Collected data:
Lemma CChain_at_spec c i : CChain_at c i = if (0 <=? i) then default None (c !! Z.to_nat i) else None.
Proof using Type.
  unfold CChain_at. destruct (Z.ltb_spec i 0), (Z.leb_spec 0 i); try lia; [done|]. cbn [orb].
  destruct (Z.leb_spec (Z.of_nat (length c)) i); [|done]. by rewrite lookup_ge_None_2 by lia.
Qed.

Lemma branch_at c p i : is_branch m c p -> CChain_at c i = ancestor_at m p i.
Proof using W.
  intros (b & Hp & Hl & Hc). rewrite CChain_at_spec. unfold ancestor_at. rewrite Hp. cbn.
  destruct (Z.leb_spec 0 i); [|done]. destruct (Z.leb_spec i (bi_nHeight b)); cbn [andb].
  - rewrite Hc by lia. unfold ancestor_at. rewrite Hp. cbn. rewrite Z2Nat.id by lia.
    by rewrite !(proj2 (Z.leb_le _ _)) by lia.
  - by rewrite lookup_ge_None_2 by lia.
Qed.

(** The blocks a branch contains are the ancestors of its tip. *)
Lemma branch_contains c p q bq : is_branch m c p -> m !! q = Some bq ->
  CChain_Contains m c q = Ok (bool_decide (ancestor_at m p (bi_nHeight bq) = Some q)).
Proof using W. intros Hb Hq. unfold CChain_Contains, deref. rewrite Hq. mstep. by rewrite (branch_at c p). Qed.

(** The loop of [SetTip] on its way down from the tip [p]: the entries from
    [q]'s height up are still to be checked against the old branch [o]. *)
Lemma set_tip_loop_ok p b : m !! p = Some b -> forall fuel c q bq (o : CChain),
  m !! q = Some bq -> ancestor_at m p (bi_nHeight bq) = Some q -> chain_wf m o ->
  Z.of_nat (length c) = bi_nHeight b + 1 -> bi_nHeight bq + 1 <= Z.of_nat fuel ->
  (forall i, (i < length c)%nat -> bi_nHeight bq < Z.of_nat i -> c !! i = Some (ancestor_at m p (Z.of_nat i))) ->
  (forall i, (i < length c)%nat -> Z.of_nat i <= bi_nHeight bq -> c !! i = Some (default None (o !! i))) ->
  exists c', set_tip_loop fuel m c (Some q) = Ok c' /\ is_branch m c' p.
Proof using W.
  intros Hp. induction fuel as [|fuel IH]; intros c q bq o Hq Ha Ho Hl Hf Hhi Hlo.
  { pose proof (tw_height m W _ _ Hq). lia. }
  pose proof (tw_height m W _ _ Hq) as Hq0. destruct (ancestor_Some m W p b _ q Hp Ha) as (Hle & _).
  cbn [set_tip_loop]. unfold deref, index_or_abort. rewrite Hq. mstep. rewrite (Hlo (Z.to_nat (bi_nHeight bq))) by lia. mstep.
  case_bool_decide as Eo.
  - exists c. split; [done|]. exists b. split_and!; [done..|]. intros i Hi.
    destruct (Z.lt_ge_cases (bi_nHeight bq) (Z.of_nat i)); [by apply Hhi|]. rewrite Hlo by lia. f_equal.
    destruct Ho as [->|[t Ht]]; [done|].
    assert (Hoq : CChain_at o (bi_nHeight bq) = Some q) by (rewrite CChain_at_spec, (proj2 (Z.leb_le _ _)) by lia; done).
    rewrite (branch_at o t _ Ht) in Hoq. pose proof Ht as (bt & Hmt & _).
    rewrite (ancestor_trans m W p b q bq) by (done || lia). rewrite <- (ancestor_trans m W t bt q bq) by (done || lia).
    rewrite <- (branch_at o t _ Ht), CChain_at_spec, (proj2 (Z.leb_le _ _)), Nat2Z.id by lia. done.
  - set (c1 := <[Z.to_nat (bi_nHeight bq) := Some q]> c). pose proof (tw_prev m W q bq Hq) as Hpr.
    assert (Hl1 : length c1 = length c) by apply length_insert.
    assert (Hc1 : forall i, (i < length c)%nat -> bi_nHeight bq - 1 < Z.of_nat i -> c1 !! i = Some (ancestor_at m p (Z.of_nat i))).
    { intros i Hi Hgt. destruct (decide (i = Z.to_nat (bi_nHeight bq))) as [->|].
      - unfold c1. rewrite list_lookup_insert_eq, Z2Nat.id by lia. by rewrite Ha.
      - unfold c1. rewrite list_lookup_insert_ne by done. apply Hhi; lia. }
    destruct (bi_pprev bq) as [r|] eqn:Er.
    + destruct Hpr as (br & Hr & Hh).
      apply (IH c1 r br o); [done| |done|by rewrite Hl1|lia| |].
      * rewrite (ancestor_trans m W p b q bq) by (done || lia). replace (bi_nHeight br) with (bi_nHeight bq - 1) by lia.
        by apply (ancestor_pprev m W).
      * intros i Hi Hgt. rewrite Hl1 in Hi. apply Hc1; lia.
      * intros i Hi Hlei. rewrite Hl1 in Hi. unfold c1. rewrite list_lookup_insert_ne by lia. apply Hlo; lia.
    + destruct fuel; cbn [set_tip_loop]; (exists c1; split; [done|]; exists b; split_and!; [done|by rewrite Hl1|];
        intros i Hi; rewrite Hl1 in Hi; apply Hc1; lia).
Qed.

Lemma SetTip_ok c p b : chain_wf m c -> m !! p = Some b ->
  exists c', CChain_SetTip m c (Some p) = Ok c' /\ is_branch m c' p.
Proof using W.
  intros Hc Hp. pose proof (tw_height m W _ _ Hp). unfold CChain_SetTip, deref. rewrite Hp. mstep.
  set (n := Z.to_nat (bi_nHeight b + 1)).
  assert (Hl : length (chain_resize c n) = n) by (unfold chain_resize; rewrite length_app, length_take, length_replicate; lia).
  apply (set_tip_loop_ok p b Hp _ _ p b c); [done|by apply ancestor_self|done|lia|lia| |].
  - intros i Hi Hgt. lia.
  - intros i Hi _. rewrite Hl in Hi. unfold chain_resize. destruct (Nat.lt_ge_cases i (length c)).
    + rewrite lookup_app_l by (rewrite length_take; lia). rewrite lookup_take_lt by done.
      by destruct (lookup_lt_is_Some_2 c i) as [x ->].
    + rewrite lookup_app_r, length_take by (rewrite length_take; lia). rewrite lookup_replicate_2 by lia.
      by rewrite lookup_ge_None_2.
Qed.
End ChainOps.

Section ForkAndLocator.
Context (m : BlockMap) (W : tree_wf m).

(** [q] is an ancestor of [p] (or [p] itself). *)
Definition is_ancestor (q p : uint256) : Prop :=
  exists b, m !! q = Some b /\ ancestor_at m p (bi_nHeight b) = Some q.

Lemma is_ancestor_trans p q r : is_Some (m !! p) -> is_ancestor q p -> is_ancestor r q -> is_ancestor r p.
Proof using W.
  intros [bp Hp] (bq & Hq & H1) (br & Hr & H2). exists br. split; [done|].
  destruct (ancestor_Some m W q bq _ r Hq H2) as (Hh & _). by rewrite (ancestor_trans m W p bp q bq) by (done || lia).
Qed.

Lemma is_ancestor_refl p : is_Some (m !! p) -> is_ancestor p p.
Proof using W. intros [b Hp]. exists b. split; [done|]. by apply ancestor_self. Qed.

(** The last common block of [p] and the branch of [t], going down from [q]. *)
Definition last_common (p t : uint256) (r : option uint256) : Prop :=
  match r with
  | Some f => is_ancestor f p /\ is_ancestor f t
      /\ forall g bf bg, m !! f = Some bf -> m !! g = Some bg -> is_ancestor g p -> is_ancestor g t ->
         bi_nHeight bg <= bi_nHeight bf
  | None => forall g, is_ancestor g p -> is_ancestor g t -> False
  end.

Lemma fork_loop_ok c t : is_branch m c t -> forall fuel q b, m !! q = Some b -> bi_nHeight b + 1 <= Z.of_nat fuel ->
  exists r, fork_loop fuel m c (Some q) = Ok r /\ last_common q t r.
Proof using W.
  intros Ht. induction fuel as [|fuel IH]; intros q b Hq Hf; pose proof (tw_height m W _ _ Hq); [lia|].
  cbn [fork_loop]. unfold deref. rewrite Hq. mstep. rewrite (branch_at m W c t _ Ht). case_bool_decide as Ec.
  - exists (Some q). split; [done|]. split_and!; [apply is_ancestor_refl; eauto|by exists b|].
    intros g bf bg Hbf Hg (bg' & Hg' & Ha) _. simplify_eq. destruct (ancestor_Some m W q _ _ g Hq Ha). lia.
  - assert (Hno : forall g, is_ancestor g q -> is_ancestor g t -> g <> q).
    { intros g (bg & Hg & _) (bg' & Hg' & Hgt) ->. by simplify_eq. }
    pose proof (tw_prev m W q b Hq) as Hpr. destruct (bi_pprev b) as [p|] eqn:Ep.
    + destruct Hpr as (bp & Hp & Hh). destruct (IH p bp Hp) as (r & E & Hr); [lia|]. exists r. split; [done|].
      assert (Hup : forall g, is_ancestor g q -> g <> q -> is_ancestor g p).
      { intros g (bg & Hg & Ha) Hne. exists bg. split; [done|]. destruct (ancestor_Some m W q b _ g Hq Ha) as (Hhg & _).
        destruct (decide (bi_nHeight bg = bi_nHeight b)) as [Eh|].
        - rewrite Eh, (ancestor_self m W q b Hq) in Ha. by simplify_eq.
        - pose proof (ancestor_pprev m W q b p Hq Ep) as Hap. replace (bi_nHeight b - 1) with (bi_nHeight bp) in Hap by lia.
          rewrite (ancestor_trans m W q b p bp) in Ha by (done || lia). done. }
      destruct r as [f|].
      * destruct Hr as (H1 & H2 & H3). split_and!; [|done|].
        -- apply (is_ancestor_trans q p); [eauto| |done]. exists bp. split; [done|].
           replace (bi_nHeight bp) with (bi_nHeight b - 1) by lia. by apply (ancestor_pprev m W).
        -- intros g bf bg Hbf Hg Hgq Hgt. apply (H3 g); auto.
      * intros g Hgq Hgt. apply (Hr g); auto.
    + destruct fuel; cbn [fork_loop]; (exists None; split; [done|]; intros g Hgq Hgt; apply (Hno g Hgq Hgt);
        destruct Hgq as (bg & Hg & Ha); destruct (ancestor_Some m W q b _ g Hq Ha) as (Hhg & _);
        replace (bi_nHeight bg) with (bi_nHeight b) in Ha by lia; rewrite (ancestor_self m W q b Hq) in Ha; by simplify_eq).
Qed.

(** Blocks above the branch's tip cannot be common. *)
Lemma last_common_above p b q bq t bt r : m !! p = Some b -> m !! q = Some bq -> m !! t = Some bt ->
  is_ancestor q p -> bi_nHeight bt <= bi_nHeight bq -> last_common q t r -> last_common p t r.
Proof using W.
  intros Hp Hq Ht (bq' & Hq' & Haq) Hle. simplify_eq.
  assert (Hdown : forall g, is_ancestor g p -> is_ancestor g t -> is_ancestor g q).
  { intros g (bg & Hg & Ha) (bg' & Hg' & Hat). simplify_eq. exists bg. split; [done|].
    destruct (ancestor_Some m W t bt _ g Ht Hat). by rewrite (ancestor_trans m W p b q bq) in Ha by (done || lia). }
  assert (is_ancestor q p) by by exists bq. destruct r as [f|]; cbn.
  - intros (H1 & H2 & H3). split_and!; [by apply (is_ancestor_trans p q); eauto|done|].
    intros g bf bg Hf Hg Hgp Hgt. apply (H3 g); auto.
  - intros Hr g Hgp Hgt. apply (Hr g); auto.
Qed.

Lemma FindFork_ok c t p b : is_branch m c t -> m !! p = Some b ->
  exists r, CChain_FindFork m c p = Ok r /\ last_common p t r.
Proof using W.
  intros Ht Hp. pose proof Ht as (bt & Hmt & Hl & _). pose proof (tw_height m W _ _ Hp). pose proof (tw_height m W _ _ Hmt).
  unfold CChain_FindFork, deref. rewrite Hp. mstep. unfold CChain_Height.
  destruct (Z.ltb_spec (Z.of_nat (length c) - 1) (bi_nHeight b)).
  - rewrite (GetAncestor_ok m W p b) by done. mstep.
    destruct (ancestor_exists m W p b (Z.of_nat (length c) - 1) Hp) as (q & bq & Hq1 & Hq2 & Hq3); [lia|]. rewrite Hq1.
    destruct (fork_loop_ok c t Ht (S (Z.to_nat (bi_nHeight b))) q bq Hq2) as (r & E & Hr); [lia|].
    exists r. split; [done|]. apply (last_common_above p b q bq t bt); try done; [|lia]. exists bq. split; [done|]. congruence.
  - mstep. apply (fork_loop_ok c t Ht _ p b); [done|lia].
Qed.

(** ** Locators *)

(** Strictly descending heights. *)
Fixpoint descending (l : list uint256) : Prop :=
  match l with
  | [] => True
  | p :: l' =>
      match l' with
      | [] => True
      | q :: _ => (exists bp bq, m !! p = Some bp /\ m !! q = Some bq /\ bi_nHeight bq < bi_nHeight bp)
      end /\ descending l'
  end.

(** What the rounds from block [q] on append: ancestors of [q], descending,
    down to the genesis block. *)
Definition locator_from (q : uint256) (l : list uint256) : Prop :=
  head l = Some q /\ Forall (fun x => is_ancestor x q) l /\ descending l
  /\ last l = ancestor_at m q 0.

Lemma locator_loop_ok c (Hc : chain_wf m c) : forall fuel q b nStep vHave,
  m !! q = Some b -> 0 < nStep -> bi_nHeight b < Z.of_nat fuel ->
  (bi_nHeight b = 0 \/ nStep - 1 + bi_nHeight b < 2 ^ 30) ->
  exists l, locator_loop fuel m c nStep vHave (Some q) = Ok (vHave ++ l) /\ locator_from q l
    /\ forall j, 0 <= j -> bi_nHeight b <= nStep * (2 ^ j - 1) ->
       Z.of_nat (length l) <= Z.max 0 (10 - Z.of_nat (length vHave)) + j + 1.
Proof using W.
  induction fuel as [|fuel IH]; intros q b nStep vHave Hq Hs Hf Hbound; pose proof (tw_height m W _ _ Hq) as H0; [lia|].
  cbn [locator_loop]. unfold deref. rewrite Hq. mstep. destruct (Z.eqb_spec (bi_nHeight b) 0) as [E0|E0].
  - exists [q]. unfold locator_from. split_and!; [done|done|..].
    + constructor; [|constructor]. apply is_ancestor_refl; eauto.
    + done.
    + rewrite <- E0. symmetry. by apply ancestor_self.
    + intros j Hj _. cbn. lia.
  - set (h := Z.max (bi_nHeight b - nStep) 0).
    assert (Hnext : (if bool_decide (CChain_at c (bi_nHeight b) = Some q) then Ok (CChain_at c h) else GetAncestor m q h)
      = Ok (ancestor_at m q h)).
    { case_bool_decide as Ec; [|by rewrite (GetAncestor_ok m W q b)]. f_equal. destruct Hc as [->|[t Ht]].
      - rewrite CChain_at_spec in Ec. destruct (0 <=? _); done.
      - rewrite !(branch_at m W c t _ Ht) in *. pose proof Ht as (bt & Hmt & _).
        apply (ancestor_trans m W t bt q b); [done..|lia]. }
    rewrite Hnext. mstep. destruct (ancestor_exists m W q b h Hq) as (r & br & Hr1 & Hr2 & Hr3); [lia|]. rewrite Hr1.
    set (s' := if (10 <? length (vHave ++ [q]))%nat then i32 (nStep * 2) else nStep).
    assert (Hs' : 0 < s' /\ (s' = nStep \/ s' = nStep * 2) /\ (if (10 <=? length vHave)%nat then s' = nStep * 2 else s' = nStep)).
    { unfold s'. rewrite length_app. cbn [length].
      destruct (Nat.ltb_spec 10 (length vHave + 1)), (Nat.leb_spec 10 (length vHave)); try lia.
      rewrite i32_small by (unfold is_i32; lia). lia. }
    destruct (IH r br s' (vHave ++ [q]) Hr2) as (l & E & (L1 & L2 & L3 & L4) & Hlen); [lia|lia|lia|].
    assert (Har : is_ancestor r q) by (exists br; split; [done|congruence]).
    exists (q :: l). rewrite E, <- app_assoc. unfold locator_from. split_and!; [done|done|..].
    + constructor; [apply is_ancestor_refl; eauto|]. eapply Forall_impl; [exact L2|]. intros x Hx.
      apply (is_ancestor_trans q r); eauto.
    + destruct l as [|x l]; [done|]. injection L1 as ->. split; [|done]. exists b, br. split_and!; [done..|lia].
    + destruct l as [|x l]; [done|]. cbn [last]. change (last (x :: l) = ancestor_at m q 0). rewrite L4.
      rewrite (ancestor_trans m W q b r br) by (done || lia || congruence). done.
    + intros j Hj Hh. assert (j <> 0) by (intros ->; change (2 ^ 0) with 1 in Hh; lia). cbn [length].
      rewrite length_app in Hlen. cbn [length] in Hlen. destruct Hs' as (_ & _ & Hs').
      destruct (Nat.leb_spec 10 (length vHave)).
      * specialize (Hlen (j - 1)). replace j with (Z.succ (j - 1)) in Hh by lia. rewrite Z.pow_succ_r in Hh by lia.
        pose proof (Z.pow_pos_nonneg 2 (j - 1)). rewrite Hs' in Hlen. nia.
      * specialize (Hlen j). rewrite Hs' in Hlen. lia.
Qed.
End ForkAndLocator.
* * *
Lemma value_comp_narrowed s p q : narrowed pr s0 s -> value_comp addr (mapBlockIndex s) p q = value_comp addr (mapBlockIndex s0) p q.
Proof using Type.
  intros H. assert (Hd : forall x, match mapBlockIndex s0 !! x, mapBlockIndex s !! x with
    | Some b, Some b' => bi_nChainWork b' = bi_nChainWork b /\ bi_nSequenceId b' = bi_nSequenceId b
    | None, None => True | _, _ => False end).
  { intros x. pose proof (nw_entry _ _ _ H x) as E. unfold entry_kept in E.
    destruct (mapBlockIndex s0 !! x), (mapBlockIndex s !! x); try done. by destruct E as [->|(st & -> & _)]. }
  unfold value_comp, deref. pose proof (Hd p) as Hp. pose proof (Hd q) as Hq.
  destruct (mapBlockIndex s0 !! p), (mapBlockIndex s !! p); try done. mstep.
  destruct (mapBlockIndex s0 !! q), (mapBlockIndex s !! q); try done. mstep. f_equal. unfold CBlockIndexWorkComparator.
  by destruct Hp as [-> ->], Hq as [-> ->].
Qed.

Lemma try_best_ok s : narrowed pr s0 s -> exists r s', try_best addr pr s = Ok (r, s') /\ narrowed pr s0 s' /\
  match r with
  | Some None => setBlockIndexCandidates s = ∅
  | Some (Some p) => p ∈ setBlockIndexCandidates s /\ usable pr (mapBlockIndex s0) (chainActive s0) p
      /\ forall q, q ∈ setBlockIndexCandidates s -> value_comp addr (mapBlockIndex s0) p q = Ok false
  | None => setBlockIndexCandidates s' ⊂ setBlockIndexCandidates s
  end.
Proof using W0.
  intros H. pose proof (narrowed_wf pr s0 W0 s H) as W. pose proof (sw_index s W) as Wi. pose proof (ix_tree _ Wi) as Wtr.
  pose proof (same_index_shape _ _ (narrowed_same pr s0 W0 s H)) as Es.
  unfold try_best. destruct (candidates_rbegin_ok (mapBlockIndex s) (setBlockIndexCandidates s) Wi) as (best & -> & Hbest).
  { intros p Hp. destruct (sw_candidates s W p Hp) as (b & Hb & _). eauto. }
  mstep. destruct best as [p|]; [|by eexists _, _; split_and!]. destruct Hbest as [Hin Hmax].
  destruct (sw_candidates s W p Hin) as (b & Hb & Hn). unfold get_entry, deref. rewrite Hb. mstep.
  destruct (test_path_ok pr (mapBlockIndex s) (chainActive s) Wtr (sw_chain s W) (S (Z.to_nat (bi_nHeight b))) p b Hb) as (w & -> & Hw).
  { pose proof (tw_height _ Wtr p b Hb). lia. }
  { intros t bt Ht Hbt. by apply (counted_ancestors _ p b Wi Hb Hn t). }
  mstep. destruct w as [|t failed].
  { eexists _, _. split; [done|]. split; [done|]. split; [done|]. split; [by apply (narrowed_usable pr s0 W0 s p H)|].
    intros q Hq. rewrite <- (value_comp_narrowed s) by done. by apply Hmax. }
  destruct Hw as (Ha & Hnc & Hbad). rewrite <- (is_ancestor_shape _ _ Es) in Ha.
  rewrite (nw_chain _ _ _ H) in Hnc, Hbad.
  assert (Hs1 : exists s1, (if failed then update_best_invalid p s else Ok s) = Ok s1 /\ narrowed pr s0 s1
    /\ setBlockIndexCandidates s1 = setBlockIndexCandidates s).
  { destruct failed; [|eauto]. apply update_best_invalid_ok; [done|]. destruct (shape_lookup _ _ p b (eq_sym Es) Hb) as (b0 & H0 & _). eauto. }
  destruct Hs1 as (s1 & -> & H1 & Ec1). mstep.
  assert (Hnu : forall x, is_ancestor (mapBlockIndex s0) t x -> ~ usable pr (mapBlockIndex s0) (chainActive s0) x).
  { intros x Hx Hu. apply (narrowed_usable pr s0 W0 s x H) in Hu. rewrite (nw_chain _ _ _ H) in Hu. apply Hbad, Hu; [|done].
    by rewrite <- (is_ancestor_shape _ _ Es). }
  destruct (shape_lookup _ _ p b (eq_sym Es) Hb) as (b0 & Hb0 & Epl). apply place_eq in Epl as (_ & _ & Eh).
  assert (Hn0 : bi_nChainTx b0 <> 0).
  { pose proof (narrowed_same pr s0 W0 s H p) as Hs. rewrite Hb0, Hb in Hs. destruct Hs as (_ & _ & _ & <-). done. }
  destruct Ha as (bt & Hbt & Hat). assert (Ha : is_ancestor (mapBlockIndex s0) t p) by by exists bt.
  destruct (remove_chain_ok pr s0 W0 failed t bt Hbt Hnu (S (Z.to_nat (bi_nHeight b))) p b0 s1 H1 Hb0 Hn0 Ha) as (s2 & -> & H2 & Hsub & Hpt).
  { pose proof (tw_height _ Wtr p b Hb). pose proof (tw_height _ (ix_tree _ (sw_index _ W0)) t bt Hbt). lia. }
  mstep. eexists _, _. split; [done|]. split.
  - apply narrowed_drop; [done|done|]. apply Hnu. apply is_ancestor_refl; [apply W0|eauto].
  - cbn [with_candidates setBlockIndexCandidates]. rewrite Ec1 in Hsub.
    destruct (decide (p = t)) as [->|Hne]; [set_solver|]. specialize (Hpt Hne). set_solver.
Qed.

§ WORK TASK
Please show every line of the entries above that contains the word "replace".

§ TASK RESPONSE
      * rewrite (ancestor_trans m W p b q bq) by (done || lia). replace (bi_nHeight br) with (bi_nHeight bq - 1) by lia.
        - pose proof (ancestor_pprev m W q b p Hq Ep) as Hap. replace (bi_nHeight b - 1) with (bi_nHeight bp) in Hap by lia.
           replace (bi_nHeight bp) with (bi_nHeight b - 1) by lia. by apply (ancestor_pprev m W).
        replace (bi_nHeight bg) with (bi_nHeight b) in Ha by lia; rewrite (ancestor_self m W q b Hq) in Ha; by simplify_eq).
      * specialize (Hlen (j - 1)). replace j with (Z.succ (j - 1)) in Hh by lia. rewrite Z.pow_succ_r in Hh by lia.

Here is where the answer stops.